Mundo inimigo.

Mundo inimigo. 02. 01.17

A cidade ainda dorme, as ruas estão vazias, e os bares estão fechados, apenas alguns transeuntes bêbados e desavisados são vistos em uma esquina ou outra. Mas a cidade que durante o dia é tão movimentada ainda dorme o seu sono profundo. Parece até uma cidade fantasma do faroeste americano, sem vida alguma.

No centro da cidade de Sorocaba encontram-se apenas alguns mendigos dormindo ao relento, por sorte estamos no verão, calor insuportável, bom para dormir a noite ao ar livre, mas não tão bom para os mendigos na praça da matriz central. Ninguém se importa com eles, se estão com fome ou sede, se estão doentes ou não, se tem pais ou não, se tem filhos ou não, se tem nomes ou não. A verdade é que ninguém se importa com eles, são rostos sem identidade.

Por todo o centro de Sorocaba, em cada esquina, em cada canto, existe alguém ao relento, ou drogado e bebado, nem sempre vistos, mas estão lá. Afinal, o que é a cidade de Sorocaba? São os seus muitos prédios e praças? São as suas muitas ruas e avenidas movimentadas? Ou são os seus transeuntes apressados durante o dia? Gastando os seus recursos financeiros em coisas sem valor, entretanto, nos bastidores desta cidade super movimentada estão os verdadeiros personagens dessa cidade, sem expressão, sem nomes, totalmente esquecidos pelo poder público. Gasta-se em avenidas, gasta-se em centros de lazer, enfeita-se as ruas e os parques, mas nada é feito aos moradores de rua e os usuários de drogas, que todos os dias são vistos, mas ninguém os enxerga de verdade, são como estátuas imóveis e sem vida. A história de cada um deles não tem importância alguma, quem se preocupa de verdade?

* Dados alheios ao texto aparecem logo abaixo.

(** C6. When an attempt fails in a domain other than Permanent, the policy
    answers null or a value that is not a finite non-negative number, and
    the Retry-After override does not apply (the domain is not rate-limit,
    or the metadata has no Retry-After value other than 0), the engine
    takes the delay to be null and does not retry: the run throws the
    error of that attempt and that invocation is the last one, whatever
    attempts remain. *)
Theorem retry_declined_stops (random : nat -> Q)
    (parseDate : string -> option Z) (params : RetryParams.t) (start : Z)
    (k : nat) (a : AttemptResult.t) (thrown : Thrown) :
  let r := retry random parseDate params start in
  let e := caughtError thrown in
  let record := AttemptResult.attemptRecord a in
  let meta := extractResponseMetadata parseDate e (timestamp record) in
  let d := effectiveClassifier params e meta in
  nth_error (Run.calls (final r)) k = Some a ->
  fst (RetryParams.fn params k) = Rejected thrown ->
  d <> Permanent ->
  declines (effectivePolicy params (attempt record) d e (random (2 * k)%nat)) ->
  overrideApplies d meta = false ->
  AttemptResult.delay a = None /\
  outcome r = inr (ThrowError e) /\
  Run.invocations (final r) = S k /\
  exit r = ExitNoRetry.
Proof.
  intros r e record meta d Hnth Hfn Hd Hdecl Hov.
  subst r.
  destruct (retry_settled random parseDate params start)
    as [(Hlog & Hstop & _) _].
  destruct (Hlog k a Hnth) as (attempt' & cb & tr & now & Ha).
  rewrite Hfn in Ha.
  destruct (executeAttempt_record random parseDate
              (effectiveClassifier params) (effectivePolicy params)
              (Rejected thrown) k attempt' cb tr now) as (Hatt & Htime).
  destruct (executeAttempt_rejected random parseDate
              (effectiveClassifier params) (effectivePolicy params)
              thrown k attempt' cb tr now) as (Hs & He & _ & Hdl).
  rewrite <- Ha in Hs, He, Hdl, Hatt, Htime.
  subst record meta d e. rewrite Hatt, Htime in *.
  assert (Hnone : AttemptResult.delay a = None).
  { rewrite Hdl.
    rewrite (@attemptDelay_declined _ _ _ _ Hdecl Hov).
    now destruct (effectiveClassifier params _ _). }
  assert (Hcont : continued a = false).
  { unfold continued. rewrite Hnone. apply andb_false_r. }
  destruct (Hstop k a Hnth Hcont) as (Hinv & Hout & Hexit).
  repeat split; auto.
  - rewrite Hout. unfold stopOutcome. now rewrite Hs, He.
  - rewrite Hexit. unfold stopExit. now rewrite Hs.
Qed.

Da poltrona do ônibus observo tudo isso todos as madrugadas quando estou indo para o trabalho. Eis o que eu vi; deitado de barriga para cima, camisa rasgada e suja, costelas a mostra na calçada. Aquele senhor, moreno, forte, não sei se dormia, não sei se estava bêbado, não sei se drogado, sei apenas que ele estava lá, espalhado pela calçada, calça rasgada e suja. Eu não sei o nome dele, eu não conheço a sua história, mas sei que ele tem fome e sede, não só de água e comida, mas de afeto, de carinho, de compreensão, de amor, de um olhar humano, de uma mão amiga, de um amigo verdadeiro. Hoje, especialmente hoje, dias que antecede o final do ano, onde muitos se preparam para a última ceia, comida a perder de vista, que depois será jogada fora. Qual será a ceia daquele senhor? Qual será? Talvez sejas os restos deixados na lata de lixo.

Da poltrona do ônibus observo tudo isso, esse mundo inimigo que ceifa a dignidade de muitos. Enquanto isso, talvez em alguma mansão luxuosa, alguém que poderia fazer a diferença nas pequenas coisas, não o faz, escolhe não fazer. O mundo inimigo se dobra ao sistema opressor, assim acontece todos os dias, em todas as cidades do Brasil e do mundo. Em Sorocaba não é diferente, é o mesmo mundo inimigo, oprimindo aos mais pobres. Da poltrona do ônibus eu apenas observo, até que em determinado momento do caminho, lá pela altura da avenida São Paulo, os olhos já pesados de sono, adormecem, e o mundo inimigo fica para trás, aquele mendigo sem nome também ficou para trás, talvez amanhã eu o veja novamente, talvez, se assim o mundo inimigo nos permitir mais um dia, enquanto isso, nossas vidas seguem o seu curso triste.